» **Directions**
Print this span of the material below exactly: the line with "[done |]. unfold counter at 2", the line with "Lemma clock_le_maps c d : c ⊑ d <->", and every line between them, but nothing else.

Top of The input

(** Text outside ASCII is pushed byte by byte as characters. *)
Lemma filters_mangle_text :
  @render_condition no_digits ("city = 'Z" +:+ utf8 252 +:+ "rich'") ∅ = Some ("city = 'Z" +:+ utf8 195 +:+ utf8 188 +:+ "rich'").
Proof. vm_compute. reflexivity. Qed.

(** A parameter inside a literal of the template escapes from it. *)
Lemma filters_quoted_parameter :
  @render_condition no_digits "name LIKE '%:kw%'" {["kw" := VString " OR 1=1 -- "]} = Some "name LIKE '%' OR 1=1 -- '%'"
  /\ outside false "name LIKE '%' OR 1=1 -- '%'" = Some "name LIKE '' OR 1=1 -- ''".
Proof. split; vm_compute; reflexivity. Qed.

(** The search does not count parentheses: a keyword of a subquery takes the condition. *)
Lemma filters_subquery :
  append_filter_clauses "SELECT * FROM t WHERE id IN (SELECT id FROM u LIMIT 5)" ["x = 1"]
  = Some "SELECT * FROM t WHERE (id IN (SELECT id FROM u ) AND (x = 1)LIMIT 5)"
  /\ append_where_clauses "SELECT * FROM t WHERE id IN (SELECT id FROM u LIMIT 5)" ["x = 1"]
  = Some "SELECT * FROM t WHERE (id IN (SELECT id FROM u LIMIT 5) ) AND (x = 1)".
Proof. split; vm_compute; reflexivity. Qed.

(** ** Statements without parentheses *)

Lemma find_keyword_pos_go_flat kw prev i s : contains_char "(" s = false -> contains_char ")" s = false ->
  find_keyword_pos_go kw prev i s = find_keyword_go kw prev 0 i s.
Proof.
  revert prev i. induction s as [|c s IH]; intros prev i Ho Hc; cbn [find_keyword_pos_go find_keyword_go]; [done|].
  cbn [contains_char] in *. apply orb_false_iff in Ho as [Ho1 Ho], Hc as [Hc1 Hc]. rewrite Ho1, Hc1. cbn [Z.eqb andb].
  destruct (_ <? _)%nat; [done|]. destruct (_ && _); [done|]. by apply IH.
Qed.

Bottom of The input
Top of The input

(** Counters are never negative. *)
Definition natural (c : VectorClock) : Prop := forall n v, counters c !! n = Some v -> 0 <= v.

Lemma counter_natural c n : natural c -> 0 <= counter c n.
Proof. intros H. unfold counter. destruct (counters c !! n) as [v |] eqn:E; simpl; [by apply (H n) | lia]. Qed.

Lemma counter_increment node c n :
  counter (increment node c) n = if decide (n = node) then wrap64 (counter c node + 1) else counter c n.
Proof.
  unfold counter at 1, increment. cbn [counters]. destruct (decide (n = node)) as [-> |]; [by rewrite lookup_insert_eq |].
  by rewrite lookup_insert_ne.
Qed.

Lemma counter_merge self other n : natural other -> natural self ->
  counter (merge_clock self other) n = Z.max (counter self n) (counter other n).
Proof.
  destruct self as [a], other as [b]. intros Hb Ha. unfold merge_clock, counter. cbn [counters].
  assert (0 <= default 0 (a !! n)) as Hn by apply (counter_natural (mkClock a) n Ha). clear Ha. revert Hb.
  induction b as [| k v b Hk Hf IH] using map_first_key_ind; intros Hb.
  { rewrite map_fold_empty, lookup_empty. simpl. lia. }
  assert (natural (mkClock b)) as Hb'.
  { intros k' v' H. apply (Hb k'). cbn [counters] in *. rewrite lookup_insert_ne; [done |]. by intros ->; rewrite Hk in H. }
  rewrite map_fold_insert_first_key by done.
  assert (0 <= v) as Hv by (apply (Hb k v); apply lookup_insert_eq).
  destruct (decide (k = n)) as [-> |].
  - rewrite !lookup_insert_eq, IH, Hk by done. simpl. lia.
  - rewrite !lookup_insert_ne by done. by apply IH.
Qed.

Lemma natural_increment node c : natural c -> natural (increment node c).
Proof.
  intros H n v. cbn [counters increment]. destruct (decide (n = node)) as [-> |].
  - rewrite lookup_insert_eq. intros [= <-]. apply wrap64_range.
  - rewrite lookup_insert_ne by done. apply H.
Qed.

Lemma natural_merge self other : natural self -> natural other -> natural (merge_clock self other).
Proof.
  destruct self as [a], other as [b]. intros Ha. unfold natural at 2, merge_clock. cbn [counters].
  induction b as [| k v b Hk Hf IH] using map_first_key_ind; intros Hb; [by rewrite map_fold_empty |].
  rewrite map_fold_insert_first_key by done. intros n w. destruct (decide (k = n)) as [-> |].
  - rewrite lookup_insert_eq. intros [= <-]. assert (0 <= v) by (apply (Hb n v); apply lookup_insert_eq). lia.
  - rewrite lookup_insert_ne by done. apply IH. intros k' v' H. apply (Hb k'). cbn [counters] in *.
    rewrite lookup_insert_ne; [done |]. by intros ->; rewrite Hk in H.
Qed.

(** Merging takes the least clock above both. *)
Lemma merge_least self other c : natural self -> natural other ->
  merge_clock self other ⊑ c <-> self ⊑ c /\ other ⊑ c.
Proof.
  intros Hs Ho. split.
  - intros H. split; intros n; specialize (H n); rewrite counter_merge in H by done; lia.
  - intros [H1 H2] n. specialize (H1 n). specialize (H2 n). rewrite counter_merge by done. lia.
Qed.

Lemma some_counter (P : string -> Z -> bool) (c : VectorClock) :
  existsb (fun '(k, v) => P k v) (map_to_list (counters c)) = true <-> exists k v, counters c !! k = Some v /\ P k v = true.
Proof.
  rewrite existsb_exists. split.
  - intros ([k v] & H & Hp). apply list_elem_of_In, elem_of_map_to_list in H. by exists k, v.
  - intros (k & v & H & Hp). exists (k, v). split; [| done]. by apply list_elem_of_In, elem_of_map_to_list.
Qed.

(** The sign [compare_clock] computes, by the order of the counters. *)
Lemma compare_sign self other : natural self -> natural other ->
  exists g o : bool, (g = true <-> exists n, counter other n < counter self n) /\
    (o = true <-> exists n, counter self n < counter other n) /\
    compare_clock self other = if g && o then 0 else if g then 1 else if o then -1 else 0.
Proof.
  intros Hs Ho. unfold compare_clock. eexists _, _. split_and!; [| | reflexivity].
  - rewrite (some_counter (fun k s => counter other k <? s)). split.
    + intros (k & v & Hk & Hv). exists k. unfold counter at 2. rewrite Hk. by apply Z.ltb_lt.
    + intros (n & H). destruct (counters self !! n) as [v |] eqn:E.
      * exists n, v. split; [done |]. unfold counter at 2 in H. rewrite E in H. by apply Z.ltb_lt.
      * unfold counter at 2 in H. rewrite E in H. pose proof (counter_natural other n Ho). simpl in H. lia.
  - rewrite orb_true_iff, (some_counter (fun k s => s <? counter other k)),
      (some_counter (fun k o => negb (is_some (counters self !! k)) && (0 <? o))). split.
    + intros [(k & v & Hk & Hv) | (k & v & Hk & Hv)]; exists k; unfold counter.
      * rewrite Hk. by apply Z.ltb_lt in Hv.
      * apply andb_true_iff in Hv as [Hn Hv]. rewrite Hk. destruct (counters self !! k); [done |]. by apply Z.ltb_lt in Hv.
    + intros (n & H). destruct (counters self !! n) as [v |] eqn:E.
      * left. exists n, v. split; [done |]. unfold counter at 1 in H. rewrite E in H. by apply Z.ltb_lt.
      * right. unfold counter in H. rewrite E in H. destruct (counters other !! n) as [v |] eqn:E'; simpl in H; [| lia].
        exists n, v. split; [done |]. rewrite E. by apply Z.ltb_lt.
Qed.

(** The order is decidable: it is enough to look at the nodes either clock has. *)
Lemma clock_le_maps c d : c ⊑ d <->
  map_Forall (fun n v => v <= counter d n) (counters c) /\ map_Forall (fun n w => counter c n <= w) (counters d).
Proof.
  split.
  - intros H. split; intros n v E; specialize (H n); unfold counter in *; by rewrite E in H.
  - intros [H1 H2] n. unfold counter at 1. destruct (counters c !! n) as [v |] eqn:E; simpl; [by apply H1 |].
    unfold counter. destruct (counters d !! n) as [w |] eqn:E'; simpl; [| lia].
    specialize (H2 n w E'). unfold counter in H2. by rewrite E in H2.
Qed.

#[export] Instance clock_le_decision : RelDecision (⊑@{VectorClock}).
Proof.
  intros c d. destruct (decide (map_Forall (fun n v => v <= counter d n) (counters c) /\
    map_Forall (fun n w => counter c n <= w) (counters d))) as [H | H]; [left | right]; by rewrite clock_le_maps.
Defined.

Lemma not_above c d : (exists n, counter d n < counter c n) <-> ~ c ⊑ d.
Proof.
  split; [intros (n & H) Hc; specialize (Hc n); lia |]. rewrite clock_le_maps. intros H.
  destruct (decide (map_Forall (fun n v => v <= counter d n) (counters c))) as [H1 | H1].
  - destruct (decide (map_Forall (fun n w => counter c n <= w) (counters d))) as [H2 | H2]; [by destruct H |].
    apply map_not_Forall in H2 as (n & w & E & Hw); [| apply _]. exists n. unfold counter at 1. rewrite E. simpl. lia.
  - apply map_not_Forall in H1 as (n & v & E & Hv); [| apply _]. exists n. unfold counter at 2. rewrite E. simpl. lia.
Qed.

Bottom of The input

» **Result of the exercise**
      * exists n, v. split; [done |]. unfold counter at 2 in H. rewrite E in H. by apply Z.ltb_lt.
      * unfold counter at 2 in H. rewrite E in H. pose proof (counter_natural other n Ho). simpl in H. lia.
  - rewrite orb_true_iff, (some_counter (fun k s => s <? counter other k)),
      (some_counter (fun k o => negb (is_some (counters self !! k)) && (0 <? o))). split.
    + intros [(k & v & Hk & Hv) | (k & v & Hk & Hv)]; exists k; unfold counter.
      * rewrite Hk. by apply Z.ltb_lt in Hv.
      * apply andb_true_iff in Hv as [Hn Hv]. rewrite Hk. destruct (counters self !! k); [done |]. by apply Z.ltb_lt in Hv.
    + intros (n & H). destruct (counters self !! n) as [v |] eqn:E.
      * left. exists n, v. split; [done |]. unfold counter at 1 in H. rewrite E in H. by apply Z.ltb_lt.
      * right. unfold counter in H. rewrite E in H. destruct (counters other !! n) as [v |] eqn:E'; simpl in H; [| lia].
        exists n, v. split; [done |]. rewrite E. by apply Z.ltb_lt.
Qed.

(** The order is decidable: it is enough to look at the nodes either clock has. *)
Lemma clock_le_maps c d : c ⊑ d <->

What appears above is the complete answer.